那年輕漢子窘迫的收起了刀,站到一旁,躬身向張飛施了一禮。張飛卻停住了腳步,一本正經的看著他:“哪里人?”
“某…陳留已吾人,典韋。”
“有字否?”
典韋臉更紅了,搖了搖頭。夏侯淵見張飛臉上不笑,以為張飛惱了他,連忙勸道:“一個鄉里漢子,有個名字就不錯了,哪有什么字。翼德,他是新來的,有什么不對的,看在我面上…”
張飛好笑的看了他一眼,笑出聲來:“你說什么呢,我張飛是那種小雞肚腸的人嗎?我只是覺得這漢子好一副骨架,想必是個力大如牛的,偌好的資質,卻沒得名師指點,著實可惜了。”
夏侯淵一聽,頓時警惕起來:“翼德。我好容易才找到這么一個好手,你可不能橫插一杠子。我不是不教他武技,只是這些天忙得沒,尚未得空。”
張飛大笑。拍著夏侯淵的背道:“妙才,看你這小氣樣,我還跟你說,你那龍形不適合他。要得好,你去請將軍傳他虎形,依我看,他和仲康一樣,適合虎形。”
兩人一邊說著一邊進了帳。夏侯淵見張飛沒有搶人的意思,這才放了心,笑道:“那等我見到將軍,一定向他請求一下。只是戰事這么緊。只怕要等一段時間了。”
“不會,只要你愿意,很快就能見面了。”
夏侯淵一聽,頓時蹙起了眉頭,盯著張飛不吭聲。張飛把剛才的情況說了一遍。夏侯淵的神情也變得沉重起來,他想了片刻,拍拍大腿道:“不應該,大戰在即。盧中郎這仗打得算是諸路之中最順利的一個,怎么可能因為這么一點小事撤換他?”
“我只是說有可能。”張飛也不分辯:“我只問你一件事。如果果真如此,你打算怎么辦?”
夏侯淵深深的吸了一口氣。過了很久,才慢慢的吐出來,手在大腿上輕輕的拍著:“果真如此,那你說怎么辦,我就怎么辦。”
張飛微微點頭,“那行,我再去找一下儁乂。”
“你不用找,我派人通知他一聲便是了,他不會有別的想法的。說實在,要不是盧先生做這北軍中侯,我們倆早就不想在北軍干了,這他老母的太憋屈了。”夏侯淵突然笑了起來,“還是跟著衛將軍打仗舒服,我們等這一天已經等了很久了。”
張飛哈哈一笑,起身要走,又想起來一件事,指了指外面:“別忘了那小子。
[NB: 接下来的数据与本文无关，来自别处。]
(** A line that fits, outside flow and code mode, is written back as it
    is. *)
Lemma process_line_fitting (line p : str) (c : context) :
  flow c = false -> code c = false -> underflow c = [] -> 0 < tabstop c ->
  guess_prefix (rstrip line) = Some p ->
  prefix c = p \/ next_prefix (prefix c) <> p ->
  add_cols (rstrip line) 0 c <= width c ->
  exists l, process_line line c = Some (set_prefix p c, [l]) /\
            line_text l = rstrip line.
Proof.
  intros Hflow Hcode Hunder Hts Hp Hprefix Hfit.
  assert (Hpre : p = firstn (length p) (rstrip line)).
  { destruct (guess_prefix_rstrip line) as (k & Hk). rewrite Hp in Hk.
    injection Hk as ->. rewrite length_firstn.
    destruct (Nat.le_ge_cases k (length (rstrip line))) as [Hk|Hk].
    - rewrite Nat.min_l by exact Hk. reflexivity.
    - rewrite Nat.min_r by exact Hk. rewrite firstn_all.
      apply firstn_all2. exact Hk. }
  set (body := skipn (length p) (rstrip line)) in *.
  assert (Hline : rstrip line = p ++ body).
  { rewrite Hpre at 1. unfold body. symmetry. apply firstn_skipn. }
  assert (Hbody : ends_with_word body).
  { apply skipn_ends_with_word, rstrip_ends_with_word. }
  rewrite process_line_eq, Hp. cbv zeta. fold body.
  set (words := re_split body).
  assert (Hwords : concat words = body) by apply re_split_concat.
  assert (Hc1 : line_context p (forallb is_whitespace words) c = (set_prefix p c, [])).
  { unfold line_context.
    destruct (negb (str_eqb p (next_prefix (prefix c))) || forallb is_whitespace words)
      eqn:E.
    - unfold resolve_context. rewrite Hunder. cbn [code set_prefix]. rewrite Hcode.
      reflexivity.
    - rewrite Hcode. apply orb_false_iff in E. destruct E as [E _].
      apply negb_false_iff, str_eqb_eq in E.
      destruct Hprefix as [<- | Hne]; [|congruence].
      rewrite set_prefix_same. reflexivity. }
  rewrite Hc1. set (c1 := set_prefix p c).
  assert (Hc0 : set_underflow [] c1 = c1) by (apply set_underflow_nil_id; exact Hunder).
  rewrite process_words_eq. cbv zeta. rewrite Hc0.
  change (underflow c1) with (underflow c). rewrite Hunder. cbn [app].
  destruct words as [|first rest] eqn:Ew.
  { exfalso. exact (re_split_loop_nonempty body false [] Ew). }
  assert (Hnone : find_overflow rest 1 (start_cols first c1) c1 = None).
  { apply find_overflow_fits; [exact Hts|].
    unfold start_cols. rewrite <- !add_cols_app.
    change (prefix c1) with p. change (width c1) with (width c).
    rewrite (add_cols_tabstop _ _ c1 c) by reflexivity.
    change (first ++ concat rest) with (concat (first :: rest)).
    rewrite Hwords, <- Hline. exact Hfit. }
  rewrite Hnone. change (flow c1) with (flow c). rewrite Hflow.
  eexists. split; [reflexivity|].
  rewrite print_words_as_line_plain
    by (change (flow c1) with (flow c); rewrite Hflow; apply andb_false_r).
  unfold line_text. cbn [lo_prefix lo_words]. change (prefix c1) with p.
  rewrite printable_words_concat by (rewrite Hwords; exact Hbody).
  rewrite Hwords. symmetry. exact Hline.
Qed.

(** X13: a line that fits is left alone.  Outside flow and code mode, with
    nothing pending, a line whose text (trailing whitespace removed) takes at
    most [width] columns is written back as exactly one line with exactly
    that text, and its prefix becomes the prefix of the context.  The
    condition on the prefix excludes the continuation lines of a bullet,
    which are given the bullet's prefix. *)
Theorem fitting_line_unchanged (line p : str) (c : context) :
  flow c = false -> code c = false -> underflow c = [] -> 0 < tabstop c ->
  guess_prefix (rstrip line) = Some p ->
  prefix c = p \/ next_prefix (prefix c) <> p ->
  add_cols (rstrip line) 0 c <= width c ->
  exists l, process_line line c = Some (set_prefix p c, [l]) /\
            line_text l = rstrip line.
Proof. apply process_line_fitting. Qed.

(** X13, witness: a comment that fits in 20 columns. *)
Lemma fitting_line_unchanged_witness :
  let c := initial_context false false false 20 8 in
  exists l, process_line (ln "  # some words") c = Some (set_prefix (py "  # ") c, [l]) /\
            line_text l = rstrip (ln "  # some words").
Proof.
  intros c.
  apply (fitting_line_unchanged (ln "  # some words") (py "  # ") c);
    try reflexivity; try (vm_compute; congruence).
  right. vm_compute. discriminate.
Defined.

(** ** The shape of a prefix *)

Lemma skip_whitespace_chars_spec (rest : str) :
  forall i, exists n,
    skip_whitespace_chars rest i = (i + n)%nat /\ (n <= length rest)%nat /\
    is_whitespace (firstn n rest) = true /\
    (forall ch, nth_error rest n = Some ch -> in_whitespace ch = false).
Proof.
  induction rest as [|c rest IH]; intros i; simpl skip_whitespace_chars.
  - exists 0%nat. repeat split; [lia | simpl; lia | intros ch H; discriminate].
  - destruct (in_whitespace c) eqn:Hc.
    + destruct (IH (S i)) as (n & E & Hn & Hw & Hstop).
      exists (S n). split; [lia|]. split; [simpl; lia|]. split.
      * simpl. unfold is_whitespace in *. simpl. rewrite Hc. exact Hw.
      * exact Hstop.
    + exists 0%nat. split; [lia|]. split; [simpl; lia|]. split; [reflexivity|].
      intros ch H. injection H as <-. exact Hc.
Qed.

Lemma slice_skipn (i n : nat) (s : str) : slice i (i + n) s = firstn n (skipn i s).
Proof. unfold slice. f_equal. lia. Qed.

Lemma firstn_past (i n : nat) (s : str) :
  (i <= length s)%nat -> firstn (i + n) s = firstn i s ++ firstn n (skipn i s).
Proof.
  intros Hi. rewrite <- (firstn_skipn i s) at 1.
  rewrite firstn_app, length_firstn, Nat.min_l by exact Hi.
  rewrite firstn_firstn. f_equal; f_equal; lia.
Qed.

(** X17: a prefix holds no text.  Whatever [guess_prefix] returns is
    indentation (whitespace only) followed by nothing, by one of the comment
    leaders [// ], [//], [# ], [#], or by an asterisk and the whitespace
    after it. *)
Theorem guess_prefix_shape (line p : str) :
  guess_prefix line = Some p ->
  exists indent marker,
    p = indent ++ marker /\ is_whitespace indent = true /\ is_marker marker.
Proof.
  unfold guess_prefix, is_marker.
  destruct (Nat.eqb (length line) 0).
  { intros E. injection E as <-. exists [], []. auto. }
  cbv zeta.
  destruct (skip_whitespace_chars_spec line 0) as (i & Ei & Hi & Hw & Hstop).
  rewrite Ei. simpl Nat.add. rewrite !slice_from_0, !slice_skipn.
  rewrite !(firstn_past i _ line Hi).
  set (indent := firstn i line) in *. set (tail := skipn i line).
  destruct (str_eqb (firstn 3 tail) (py "// ")) eqn:E1.
  { apply str_eqb_eq in E1. rewrite E1. intros E. injection E as <-.
    exists indent, (py "// ").
    split; [reflexivity|]. split; [exact Hw|]. right. left. reflexivity. }
  destruct (str_eqb (firstn 2 tail) (py "//")) eqn:E2.
  { apply str_eqb_eq in E2. rewrite E2. intros E. injection E as <-.
    exists indent, (py "//").
    split; [reflexivity|]. split; [exact Hw|]. do 2 right. left. reflexivity. }
  destruct (str_eqb (firstn 2 tail) (py "# ")) eqn:E3.
  { apply str_eqb_eq in E3. rewrite E3. intros E. injection E as <-.
    exists indent, (py "# ").
    split; [reflexivity|]. split; [exact Hw|]. do 3 right. left. reflexivity. }
  destruct (nth_error line i) as [c|] eqn:En; [|discriminate].
  assert (Et : exists tail', tail = c :: tail').
  { unfold tail. exists (skipn (S i) line).
    clear - En. revert i En. induction line as [|x l IH]; intros [|i] En;
      try discriminate.
    - injection En as ->. reflexivity.
    - simpl. apply IH. exact En. }
  destruct Et as (tail' & Et).
  destruct (ascii_eqb c "#") eqn:Ec.
  { apply ascii_eqb_eq in Ec. subst c.
    destruct (str_eqb (firstn 7 line) (py "#ifndef"));
      [intros E; injection E as <-; exists [], []; auto|].
    destruct (str_eqb (firstn 6 line) (py "#ifdef"));
      [intros E; injection E as <-; exists [], []; auto|].
    destruct (str_eqb (firstn 6 line) (py "#endif"));
      [intros E; injection E as <-; exists [], []; auto|].
    intros E. injection E as <-. rewrite Et. exists indent, (py "#").
    split; [reflexivity|]. split; [exact Hw|]. do 4 right. left. reflexivity. }
  destruct (ascii_eqb c "*") eqn:Es.
  { apply ascii_eqb_eq in Es. subst c.
    assert (Hi1 : (i + 1 <= length line)%nat).
    { assert (i < length line)%nat; [|lia].
      apply nth_error_Some. rewrite En. discriminate. }
    destruct (skip_whitespace_chars_spec (skipn (i + 1) line) (i + 1))
      as (n & En' & _ & Hgap & _).
    rewrite En'. intros E. injection E as <-.
    rewrite <- Nat.add_assoc, (firstn_past i _ line Hi). fold indent tail.
    exists indent, (firstn (1 + n) tail). split; [reflexivity|]. split; [exact Hw|].
    do 5 right. exists (firstn n (skipn (i + 1) line)). split; [|exact Hgap].
    unfold tail in Et |- *. rewrite Et. simpl firstn. f_equal. f_equal.
    replace (i + 1)%nat with (1 + i)%nat by lia.
    rewrite <- skipn_skipn. rewrite Et. reflexivity. }
  intros E. injection E as <-. exists indent, [].
  split; [symmetry; apply app_nil_r|]. split; [exact Hw | left; reflexivity].
Qed.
”
“這個還用你說?”夏侯淵眼睛一翻:“我好容易才挑出來的好手,能給他們留下?”
張飛一樂,出了帳,見典韋還扶著刀站在帳前,又停下了腳步,典韋這時已經從同伴的嘴里知道了這位便是營中聞名的張將軍,不敢放肆,規規矩矩的站著。張飛伸手拍了拍他的肩膀,贊了一聲:“好漢子,希望以后有機會能和你并肩作戰。”
典韋一愣,隨即拱手應道:“敢不從命。”
張飛點了點頭,大步走了。典韋用敬畏的目光看著張飛遠去,旁邊的同伴見他那副神情,打趣道:“典韋,你覺得比張將軍如何?”
“騎戰,我輸定了,步戰,我有五成…不,四成機會。”
“四成?”同伴呲了呲牙:“你吹大氣,張將軍可是跟著衛將軍一起出道的,可以說衛將軍打的每一仗都有張將軍的功勞。你在他面前一個回合都撐不過去,還四成機會?”
典韋淡淡一笑,不予作答。同伴們又笑了他兩句,回過頭卻看到夏侯淵背著手站在帳門口,一個個不敢再說笑,連忙站到自己的位置上。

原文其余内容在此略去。